Die Odyssee zur Briefmarke

  • Die Odyssee zur Briefmarke
    09. März 2006


    Wer schreibt schon in Zeiten von E-Mail und SMS noch Briefe? Eine Salzburgerin erlebte, dass es gar nicht so einfach ist, eine Marke zu kaufen.


    Salzburg (SN-mack). Frau Brigitte aus Salzburg hatte sich in der Trafik bei der Obuskehre in Obergnigl nur eine Briefmarke kaufen wollen. Freitagabend, kurz vor 18 Uhr. "Ich habe höflich um eine Marke gebeten, aber der Trafikant meinte, die bekäme ich nur, wenn ich gleichzeitig eine Zeitung oder Zigaretten kaufen würde." Frau Brigitte ist erst ganz perplex, dann bittet sie einen nach ihr kommenden Herrn, ihr eine Marke mitzunehmen. "Da erklärte mir der Verkäufer, auf diesen Schmäh falle er schon lange nicht mehr herein."


    Ein paar Tage später der SN-Test: Es ist dieselbe Trafik, etwa dieselbe Uhrzeit. Auch der Herr im Kiosk muss derselbe sein, denn er erfüllt uns den Wunsch nach einer Briefmarke nicht. "Für Stammkunden habe ich immer welche", erklärt Alfred Giovannini, "ansonsten bekommt niemand bei mir eine Briefmarke allein. Wer seine Zeitung im Supermarkt kauft, soll sich dort auch um Marken bemühen."

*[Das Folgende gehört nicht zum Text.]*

Lemma rows_errors_app clk pre : forall seen idx post,
  rows_errors clk seen idx (pre ++ post)
  = rows_errors clk seen idx pre
    ++ rows_errors clk (fold_left seen_after pre seen) (idx + len pre) post.
Proof.
  induction pre as [|row pre IH]; intros seen idx post.
  - simpl. unfold len. simpl. now rewrite Z.add_0_r.
  - cbn [app rows_errors fold_left]. rewrite IH, <- app_assoc.
    do 3 f_equal. unfold len. cbn [List.length]. lia.
Qed.

Lemma row_errors_shape clk seen idx row :
  Forall (fun e => row_number e = (idx + 1)%Z
                   /\ (row_shape_kind e = true
                       \/ (In (field e) EXPECTED_COLUMNS
                           /\ mem_str (error_code e) FIELD_LEVEL_CODES = true)
                       \/ record_level_kind e = true))
         (row_errors clk seen idx row).
Proof.
  destruct (blank_row row) eqn:Hb.
  - rewrite (row_errors_blank _ _ _ _ Hb). constructor.
  - rewrite (row_errors_nonblank _ _ _ _ Hb). cbv zeta.
    apply Forall_app; split; [|apply Forall_app; split; [|apply Forall_app; split]].
    + apply Forall_if; forall_pieces. split; [reflexivity | now left].
    + apply Forall_if; forall_pieces. split; [reflexivity | now left].
    + apply Forall_flat_map_intro. intros f Hf.
      eapply Forall_impl; [|apply field_errors_shape].
      intros e (Hn & Hfield & _ & Hcode & _). split; [assumption|].
      right; left. now rewrite Hfield.
    + eapply Forall_impl; [|apply validate_record_level_shape].
      intros e [Hn Hk]. split; [assumption | now right; right].
Qed.

Lemma rows_errors_numbers clk rows : forall seen idx,
  Forall (fun e => (idx < row_number e <= idx + len rows)%Z)
         (rows_errors clk seen idx rows).
Proof.
  induction rows as [|row rows IH]; intros seen idx; [constructor|].
  cbn [rows_errors]. apply Forall_app; split.
  - eapply Forall_impl; [|apply row_errors_shape].
    intros e [-> _]. unfold len. cbn [List.length]. lia.
  - eapply Forall_impl; [|apply IH].
    intros e He. unfold len in *. cbn [List.length]. lia.
Qed.

Lemma filter_none {A : Type} (q : A -> bool) (l : list A) :
  Forall (fun x => q x = false) l -> filter q l = [].
Proof.
  induction 1 as [|x l Hx _ IH]; simpl; [reflexivity|]. now rewrite Hx.
Qed.

Lemma filter_all {A : Type} (q : A -> bool) (l : list A) :
  Forall (fun x => q x = true) l -> filter q l = l.
Proof.
  induction 1 as [|x l Hx _ IH]; simpl; [reflexivity|]. now rewrite Hx, IH.
Qed.

(** The errors numbered [len pre + 2] are those of the row that comes after
    the rows [pre]. *)
Lemma rows_errors_at clk pre row post :
  filter (at_row (len pre + 2)) (rows_errors clk [] 1 (pre ++ row :: post))
  = row_errors clk (fold_left seen_after pre []) (len pre + 1) row.
Proof.
  rewrite rows_errors_app. cbn [rows_errors]. rewrite !filter_app.
  rewrite filter_none with (l := rows_errors clk [] 1 pre).
  2:{ eapply Forall_impl; [|apply rows_errors_numbers].
      intros e He. cbv beta in He. unfold at_row. apply Z.eqb_neq. lia. }
  rewrite filter_none with (l := rows_errors _ _ _ post).
  2:{ eapply Forall_impl; [|apply rows_errors_numbers].
      intros e He. cbv beta in He. unfold at_row. apply Z.eqb_neq. lia. }
  rewrite app_nil_r. cbn [app]. replace (1 + len pre)%Z with (len pre + 1)%Z by lia.
  apply filter_all. eapply Forall_impl; [|apply row_errors_shape].
  intros e [Hn _]. unfold at_row. apply Z.eqb_eq. lia.
Qed.

(** Every call returns what the reader and the loop give. *)
Lemma validate_csv_text_unfold clk text :
  validate_csv_text clk text
  = match Csv.reader text with
    | None => Raised_csv_Error
    | Some [] => Returned [file_empty]
    | Some (header :: rows) =>
        Returned ((if negb (eqb_row (normalized header) EXPECTED_COLUMNS)
                   then [header_mismatch header] else [])
                  ++ rows_errors clk [] 1 rows)
    end.
Proof.
  unfold validate_csv_text, validate_csv_stream.
  destruct (Csv.reader text) as [[|header rows]|]; try reflexivity.
  now rewrite fold_loop_errors.
Qed.

(** The view of the output the statements about one row use: the errors
    numbered [i + 2] are those of the data row at position [i]. *)
Lemma errors_of_row clk text header rows i row :
  Csv.reader text = Some (header :: rows) ->
  nth_error rows i = Some row ->
  exists errs seen,
    validate_csv_text clk text = Returned errs
    /\ filter (at_row (Z.of_nat i + 2)) errs
       = row_errors clk seen (Z.of_nat i + 1) row.
Proof.
  intros Hread Hnth. rewrite validate_csv_text_unfold, Hread.
  destruct (nth_error_split _ _ Hnth) as (pre & post & -> & <-).
  eexists; exists (fold_left seen_after pre []). split; [reflexivity|].
  rewrite filter_app. rewrite filter_none.
  - apply (rows_errors_at clk pre row post).
  - apply Forall_if; forall_pieces. unfold at_row. cbn [row_number header_mismatch].
    apply Z.eqb_neq. lia.
Qed.

End Loop.

(* ===================================================================== *)
(** ** Where the errors of a row come from                                *)
(* ===================================================================== *)

Section Origins.
Context `{PyRuntime}.

Lemma row_errors_In clk seen idx row e :
  In e (row_errors clk seen idx row) ->
  blank_row row = false
  /\ (row_shape_kind e = true
      \/ (exists g, In g EXPECTED_COLUMNS
                    /\ In e (field_errors (clk (idx + 1)%Z IN_VALIDATE_FIELD)
                               (combine EXPECTED_COLUMNS (fit_columns row))
                               (record_type_of row) (idx + 1) g))
      \/ In e (validate_record_level (clk (idx + 1)%Z IN_VALIDATE_RECORD_LEVEL)
                 (combine EXPECTED_COLUMNS (fit_columns row)) (idx + 1))).
Proof.
  destruct (blank_row row) eqn:Hb.
  - now rewrite (row_errors_blank _ _ _ _ Hb).
  - rewrite (row_errors_nonblank _ _ _ _ Hb). cbv zeta.
    rewrite !in_app_iff, in_flat_map. intros Hin. split; [reflexivity|].
    destruct Hin as [Hcc | [Hdup | [Hfield | Hrec]]].
    + left. destruct (negb _); [|contradiction]. now destruct Hcc as [<-|[]].
    + left. destruct (existsb _ seen); [|contradiction]. now destruct Hdup as [<-|[]].
    + right; left. exact Hfield.
    + right; right. exact Hrec.
Qed.

(** An error on one of the columns with a code of the field validator was
    raised by the field validator on the cell of that column. *)
Lemma field_rule_error_origin clk seen idx row e :
  In e (row_errors clk seen idx row) ->
  record_level_kind e = false ->
  row_shape_kind e = false ->
  In (error_code e, message e)
     (validate_field (clk (idx + 1)%Z IN_VALIDATE_FIELD) (field e)
        (cell row (field e)) (record_type_of row))
  /\ value e = cell row (field e).
Proof.
  intros Hin Hrec Hshape.
  destruct (row_errors_In _ _ _ _ _ Hin) as [_ [Hs | [(g & Hg & Hf) | Hr]]].
  - congruence.
  - pose proof (field_errors_shape (clk (idx + 1)%Z IN_VALIDATE_FIELD)
                  (combine EXPECTED_COLUMNS (fit_columns row))
                  (record_type_of row) (idx + 1) g) as Hall.
    rewrite Forall_forall in Hall.
    destruct (Hall _ Hf) as (_ & -> & Hv & _ & Hcm). now split.
  - pose proof (validate_record_level_shape
                  (clk (idx + 1)%Z IN_VALIDATE_RECORD_LEVEL)
                  (combine EXPECTED_COLUMNS (fit_columns row)) (idx + 1)) as Hall.
    rewrite Forall_forall in Hall. destruct (Hall _ Hr). congruence.
Qed.

Lemma record_level_kind_code e :
  record_level_kind e = true ->
  mem_str (error_code e) FIELD_LEVEL_CODES = true ->
  error_code e = lit "MISSING".
Proof.
  unfold record_level_kind. rewrite existsb_exists.
  intros (fc & Hfc & Heq). apply andb_true_iff in Heq. destruct Heq as [_ Hc].
  apply eqb_str_eq in Hc. rewrite Hc.
  cbn [RECORD_LEVEL_KINDS map] in Hfc.
  repeat (destruct Hfc as [<- | Hfc]; [cbn [snd fst]; try reflexivity; discriminate|]).
  contradiction.
Qed.

Lemma dict_get_combine_In (ks vs : list str) k v :
  dict_get (combine ks vs) k = Some v -> In v vs.
Proof.
  revert vs; induction ks as [|k' ks IH]; intros [|v' vs]; simpl; try discriminate.
  destruct (eqb_str k k'); [intros [= ->]; now left | intros Hget].
  right. now apply IH.
Qed.

Lemma firstn_subset {A : Type} (n : nat) : forall (l : list A) x,
  In x (firstn n l) -> In x l.
Proof.
  induction n as [|n IH]; intros [|y l] x; simpl; try tauto.
  intros [-> | Hx]; [now left | right; now apply IH].
Qed.

Lemma fit_columns_In row c : In c (fit_columns row) -> c = [] \/ In c row.
Proof.
  unfold fit_columns.
  destruct (len row <? len EXPECTED_COLUMNS)%Z.
  - rewrite in_app_iff. intros [Hc | Hc]; [now right|].
    left. now apply repeat_spec in Hc.
  - destruct (len EXPECTED_COLUMNS <? len row)%Z; [|now right].
    intros Hc. right. eapply firstn_subset. exact Hc.
Qed.

(** Every cell of a blank row is blank. *)
Lemma blank_row_cell row f : blank_row row = true -> strip (cell row f) = [].
Proof.
  unfold blank_row, cell, raw. rewrite negb_true_iff. intros Hb.
  destruct (dict_get _ f) as [v|] eqn:Hget; [|reflexivity].
  apply dict_get_combine_In, fit_columns_In in Hget.
  destruct Hget as [-> | Hin]; [reflexivity|].
  apply eqb_str_eq. apply negb_false_iff.
  destruct (negb (eqb_str (strip v) [])) eqn:Hv; [|reflexivity].
  assert (Hex : existsb (fun cell => negb (eqb_str (strip cell) [])) row = true).
  { apply existsb_exists. now exists v. }
  congruence.
Qed.

Lemma record_type_of_cell row :
  record_type_of row = strip (cell row (lit "RecordType")).
Proof. reflexivity. Qed.

Lemma stripped_cell row f :
  stripped (combine EXPECTED_COLUMNS (fit_columns row)) f = strip (cell row (lit f)).
Proof. reflexivity. Qed.

Lemma nonblank_cell row f : strip (cell row f) <> [] -> blank_row row = false.
Proof.
  intros Hc. destruct (blank_row row) eqn:Hb; [|reflexivity].
  now rewrite (blank_row_cell row f Hb) in Hc.
Qed.

Lemma field_level_code_In c :
  mem_str c FIELD_LEVEL_CODES = true ->
  c = lit "MISSING" \/ c = lit "DATE_FORMAT" \/ c = lit "DATE_RANGE"
  \/ c = lit "VALUE" \/ c = lit "PATTERN" \/ c = lit "LENGTH"
  \/ c = lit "MIN_LENGTH" \/ c = lit "MAX_LENGTH".
Proof.
  rewrite mem_str_In. cbn [FIELD_LEVEL_CODES map In]. intuition congruence.
Qed.

(** A test that rejects the errors on the shape of the row and the errors
    of the field validator keeps, from the errors of a row, record-level
    errors only. *)
Lemma filter_row_errors_record_level (q : ValidationError -> bool) clk seen idx row :
  (forall e, row_shape_kind e = true -> q e = false) ->
  (forall e, mem_str (error_code e) FIELD_LEVEL_CODES = true ->
             In (field e) EXPECTED_COLUMNS -> q e = false) ->
  blank_row row = false ->
  filter q (row_errors clk seen idx row)
  = filter q (validate_record_level (clk (idx + 1)%Z IN_VALIDATE_RECORD_LEVEL)
                (combine EXPECTED_COLUMNS (fit_columns row)) (idx + 1)).
Proof.
  intros Hshape Hfield Hb.
  rewrite (row_errors_nonblank _ _ _ _ Hb). cbv zeta. rewrite !filter_app.
  rewrite filter_none, filter_none, filter_none; [reflexivity | | |].
  - apply Forall_flat_map_intro. intros g Hg.
    eapply Forall_impl; [|apply field_errors_shape].
    intros e (_ & Hf & _ & Hc & _). apply Hfield; [exact Hc | now rewrite Hf].
  - apply Forall_if; forall_pieces. now apply Hshape.
  - apply Forall_if; forall_pieces. now apply Hshape.
Qed.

    Geschäft ist der Verkauf von Briefmarken für Österreichs Trafikanten schon lange keines mehr. Betrug die Gewinnspanne bis 2001 noch sieben Prozent, liegt der Verdienst heute für hundert verkaufte 55-Cent-Marken genau bei 1,65 Euro. "Ein reiner Kundenservice, vor allem für ältere Menschen, die noch vermehrt Briefe schreiben", sagt Peter Meingassner, Besitzer der Trafik in der Rochusgasse. Giovannini fügt hinzu: "Die meisten Kollegen führen keine Marken mehr im Sortiment. Andere verkaufen sie nur zusammen mit Billetts oder Ansichtskarten."


    "Aus betriebswirtschaftlichen Gründen können wir den Trafikanten nicht mehr bezahlen", so Siegfried Grobmann von der Post AG. Die gibt jährlich bei der österreichischen Staatsdruckerei 250 Millionen Briefmarken in Auftrag, 40 Millionen davon sind Sondermarken. Insgesamt wurden im Vorjahr 58 verschiedene herausgegeben. "Dank der großen Nachfrage an Sondermarken sind die Verkaufszahlen trotz E-Mail und SMS jetzt endlich wieder im Steigen", erklärt Grobmann.


    © SN.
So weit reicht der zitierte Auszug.